Una giornata di normale delirio metropolitano, che per fortuna si è chiusa senza la perdita di un altro spazio sociale storico.

Ma andiamo con ordine.

Stamattina alle 5, come detto nelle cronaca sincopata della mattina, almeno 50 blinadati di polizia e carabinieri, più una ruspa (Salvini non si è visto, però…) hanno bloccato tutti gli accessi al quartire Lamaro, a Roma, al confine di Cinecittà, Torre Spaccata e Cinecittà Due. Obiettivo: lo sgombero forzato Corto Circuito, centro sociale storico della città.

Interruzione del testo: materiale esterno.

(** [add_mean]: one more value enters the window. *)
Definition add_mean (st : mean_state) (val : double) : mean_state :=
  if isnan val then st
  else
    let y := sub val (compensation st) in
    let t := add (sum_x st) y in
    {| nobs := S (nobs st);
       sum_x := t;
       neg_ct := if signbit val then S (neg_ct st) else neg_ct st;
       compensation := sub (sub t (sum_x st)) y;
       num_consecutive_same_value :=
         if eqb val (prev_value st) then S (num_consecutive_same_value st)
         else 1%nat;
       prev_value := val |}.

(** [calc_mean]: the output for the current window. *)
Definition calc_mean (minp : nat) (st : mean_state) : double :=
  if (minp <=? nobs st)%nat && (0 <? nobs st)%nat then
    let result := div (sum_x st) (of_Z (Z.of_nat (nobs st)) 0) in
    if (nobs st <=? num_consecutive_same_value st)%nat then prev_value st
    else if (neg_ct st =? 0)%nat && ltb result zero then zero
    else if (neg_ct st =? nobs st)%nat && ltb zero result then zero
    else result
  else nan.

(** [rolling(window).mean()] at a position [i < window]: the window has
    not started to slide, so the state is that of adding
    [values[0], ..., values[i]] in turn (infinities enter as nan). *)
Definition mean_head (values : list double) (window i : nat) : double :=
  let vals := (λ x, if isinf x then nan else x) <$> take (S i) values in
  let init :=
    {| nobs := 0; sum_x := zero; neg_ct := 0; compensation := zero;
       num_consecutive_same_value := 0; prev_value := default nan (vals !! 0%nat) |} in
  calc_mean window (foldl add_mean init vals).

End Double.

(* ===================================================================== *)
(** * Python exceptions *)
(* ===================================================================== *)

Inductive exn : Type :=
| ValueError (msg : string)
| TypeError (msg : string)
| KeyError (key : string)
| IndexError (msg : string)
| OverflowError.   (* raised where a Python integer does not convert to a
                      C integer; its message is not modelled *)

Inductive result (A : Type) : Type :=
| Ok (a : A)
| Raise (e : exn).

Arguments Ok {A} a.
Arguments Raise {A} e.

Uno schieramento da "grande operazione di polizia" che doveva far da sfondo allo sfoggio della forza da parte dello Stato.

Col passare delle ore si è cominciato a capire che si è trattato di una operazione decisa da un singolo magistrato, Pierluigi Cipolla, da anni concentrato nel titanico sforzo di perseguitare il Corto e i suoi attivisti. La sua ordinanza, però, parlava di un "abuso edilizio" commesso nell'area appartenente al Comune di Roma (una delle tante ex scuole abbandonate per mancanza di studenti). Dopo che un tendone era andato distrutto, era stato chiesto per anni di poter costruire una nuova struttura per tenere i concerti, insonorizzata con tecniche retrò ecologiche e modernissime, in modo da non contrastare cone le esigenze degli abitanti dei palazzi circostanti. Nessuna risposta da parte delle amministrazioni precedenti e quindi la decisione i iniziare comunque i lavori, come fanno tanti "privati", secondo il principio del silenzo-assenso.

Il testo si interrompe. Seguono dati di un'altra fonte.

Definition search_term_report_daily : Report :=
  {|
     resource := "search_term_view";
     dimensions :=
       ["customer.id";
        "ad_group.id";
        "campaign.id";
        "search_term_view.resource_name";
        "search_term_view.search_term";
        "search_term_view.status"];
     metrics :=
       ["metrics.absolute_top_impression_percentage";
        "metrics.average_cpc";
        "metrics.clicks";
        "metrics.conversions";
        "metrics.conversions_from_interactions_rate";
        "metrics.conversions_from_interactions_value_per_interaction";
        "metrics.cost_micros";
        "metrics.ctr";
        "metrics.impressions";
        "metrics.top_impression_percentage";
        "metrics.view_through_conversions"];
     segments :=
       ["segments.search_term_match_type"]
  |}.

Definition lead_form_submission_data_report_daily : Report :=
  {|
     resource := "lead_form_submission_data";
     dimensions :=
       ["lead_form_submission_data.gclid";
        "lead_form_submission_data.submission_date_time";
        "lead_form_submission_data.lead_form_submission_fields";
        "lead_form_submission_data.custom_lead_form_submission_fields";
        "lead_form_submission_data.resource_name";
        "customer.id";
        "ad_group_ad.ad.id";
        "ad_group.id";
        "campaign.id"];
     metrics :=
       metrics Report__init__;
     segments :=
       segments Report__init__
  |}.

Definition local_services_lead_report_daily : Report :=
  {|
     resource := "local_services_lead";
     dimensions :=
       ["customer.id";
        "local_services_lead.creation_date_time";
        "local_services_lead.contact_details";
        "local_services_lead.credit_details.credit_state";
        "local_services_lead.credit_details.credit_state_last_update_date_time";
        "local_services_lead.lead_charged";
        "local_services_lead.lead_status";
        "local_services_lead.lead_type";
        "local_services_lead.locale";
        "local_services_lead.note.description";
        "local_services_lead.note.edit_date_time";
        "local_services_lead.service_id"];
     metrics :=
       metrics Report__init__;
     segments :=
       segments Report__init__
  |}.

All'ingresso le "forze dell'ordine" hanno provato a bloccare e asfaltare tutta l'area, forti della ruspa e delle armi. Primo problema: l'area è del Comune, ufficialmente neppure avvertito della "grande operazione" (qualcuno sicuramente avrà saputo qualcosa, ma nel clima che si resira al Campidoglio non è impossibile che non tutta la giunta sia stata "notiziata" dell'irruzione).

14500625_1183955925005723_2604283344585341154_oSecondo problema: l'ordinanza di riferisce al bar e al tendone, gestiti da una società del Corto Circuito, e quindi non è possibile distruggere tutto (palestra, campetto di calcio e il parco intitolato a Stefano Cucchi). Gli avvocati fanno un gran lavoro e soprattutto i carabinieri si limitano a distruggere bar, cucine e la nuova struttura in costruzione, visibile nella fotografia qui accanto; un vero gioiellino dell'ecoedilizia.

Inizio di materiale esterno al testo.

(** * Properties *)

(** ** Machine integers *)


Lemma wrap_mod (w z : Z) : 0 < w -> wrap w z mod 2 ^ w = z mod 2 ^ w.
Proof.
  intros Hw. unfold wrap. cbv zeta.
  assert (0 < 2 ^ w) by (apply Z.pow_pos_nonneg; lia).
  destruct (z mod 2 ^ w <? 2 ^ (w - 1)).
  - apply Z.mod_mod. lia.
  - replace (z mod 2 ^ w - 2 ^ w) with (z mod 2 ^ w + (-1) * 2 ^ w) by lia.
    rewrite Z_mod_plus_full. apply Z.mod_mod. lia.
Qed.

(** The conversion keeps the [w] low bits. *)
Lemma wrap_testbit (w z j : Z) :
  0 < w -> j < w -> Z.testbit (wrap w z) j = Z.testbit z j.
Proof.
  intros Hw Hj.
  rewrite <- (Z.mod_pow2_bits_low (wrap w z) w j) by assumption.
  rewrite wrap_mod by assumption.
  apply Z.mod_pow2_bits_low. assumption.
Qed.

Lemma to_short_testbit (z j : Z) :
  j < 16 -> Z.testbit (to_short z) j = Z.testbit z j.
Proof. intros Hj. apply wrap_testbit; lia. Qed.

Lemma wrap_range (w z : Z) :
  0 < w -> - 2 ^ (w - 1) <= wrap w z < 2 ^ (w - 1).
Proof.
  intros Hw. unfold wrap. cbv zeta.
  assert (H2 : 2 ^ w = 2 * 2 ^ (w - 1)).
  { replace w with (1 + (w - 1)) at 1 by lia.
    rewrite Z.pow_add_r by lia. reflexivity. }
  assert (0 < 2 ^ (w - 1)) by (apply Z.pow_pos_nonneg; lia).
  pose proof (Z.mod_pos_bound z (2 ^ w) ltac:(lia)) as Hb.
  destruct (Z.ltb_spec (z mod 2 ^ w) (2 ^ (w - 1))); lia.
Qed.

Lemma to_short_range (z : Z) : is_short (to_short z).
Proof. pose proof (wrap_range 16 z ltac:(lia)) as H. unfold is_short, to_short. simpl in H. lia. Qed.

(** A value already in range is not changed by the conversion. *)
Lemma wrap_id (w z : Z) :
  0 < w -> - 2 ^ (w - 1) <= z < 2 ^ (w - 1) -> wrap w z = z.
Proof.
  intros Hw Hz. unfold wrap. cbv zeta.
  assert (H2 : 2 ^ w = 2 * 2 ^ (w - 1)).
  { replace w with (1 + (w - 1)) at 1 by lia.
    rewrite Z.pow_add_r by lia. reflexivity. }
  assert (0 < 2 ^ (w - 1)) by (apply Z.pow_pos_nonneg; lia).
  destruct (Z_lt_le_dec z 0) as [Hneg | Hpos].
  - assert (Hm : z mod 2 ^ w = z + 2 ^ w).
    { symmetry. apply (Z.mod_unique_pos z (2 ^ w) (-1)); lia. }
    rewrite Hm. destruct (Z.ltb_spec (z + 2 ^ w) (2 ^ (w - 1))); lia.
  - rewrite Z.mod_small by lia.
    destruct (Z.ltb_spec z (2 ^ (w - 1))); lia.
Qed.

Lemma to_short_id (z : Z) : is_short z -> to_short z = z.
Proof. intros Hz. apply wrap_id; [lia | unfold is_short in Hz; simpl; lia]. Qed.

(** The size of a container converted to [int] is never above the size. *)
Lemma to_int_of_nat_le (n : nat) : to_int (Z.of_nat n) <= Z.of_nat n.
Proof.
  unfold to_int, wrap. cbv zeta.
  assert (0 < 2 ^ 32) by lia.
  pose proof (Z.mod_le (Z.of_nat n) (2 ^ 32) ltac:(lia) ltac:(lia)).
  destruct (Z.of_nat n mod 2 ^ 32 <? 2 ^ (32 - 1)); lia.
Qed.


(** ** Floating point *)


Lemma float_add_comm (x y : float) : float_add x y = float_add y x.
Proof.
  unfold float_add.
  destruct x as [sx | sx | | sx mx ex], y as [sy | sy | | sy my ey];
    try reflexivity;
    try (destruct sx, sy; reflexivity).
  unfold SFadd. rewrite (Z.min_comm ey ex).
  f_equal. apply Z.add_comm.
Qed.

A quel punto venngono messi i sigilli nella parte saccheggiata, ma il resto deve essere lasciato intatto. Il comandante dei vigili urbani, cui spetta per legge la nomina del custode giudiziario dell'area sequestrata e che deve essersi reso conto che il gioco era un po' più politico – non giudiziario – decide di nominare… il Comune stesso, nella figura dell'assessore al patrimonio. Lo stesso – Laura Baldassarre – che fino a pochi giorni prima aveva escluso qualsiasi azione di forza da parte dell'amministrazione capitolina.

Stabilito questo le "forze dell'ordine" non avevano più ragione per restare in zona (anche se ovviamente ci sono rimaste fino a sera inoltrata). Attivisti del Corto, abitanti del quartiere, sindacalisti di base e compagni di vari  quartieri romani, hanno dato vita ad un corteo per le strade del Lamaro che si è concluso con un'assemblea dentro il Corto Circuito.

La prova di forza di un pezzo dello Stato ha insomma provocato danni economici e tensione, ma nessun risultato definitivo. Paradossalmente, la forzatura costringe ora la giunta pentastellata a uscire dal ritornello del "prendiamo atto", "rispettiamo la legalità", ecc. Debbono prendere una decisione politica che riguarda – come urgenza immediata – il Corto Circuito, ma investe il destino di quasi 800 spazi sociali attivi da anni e decenni.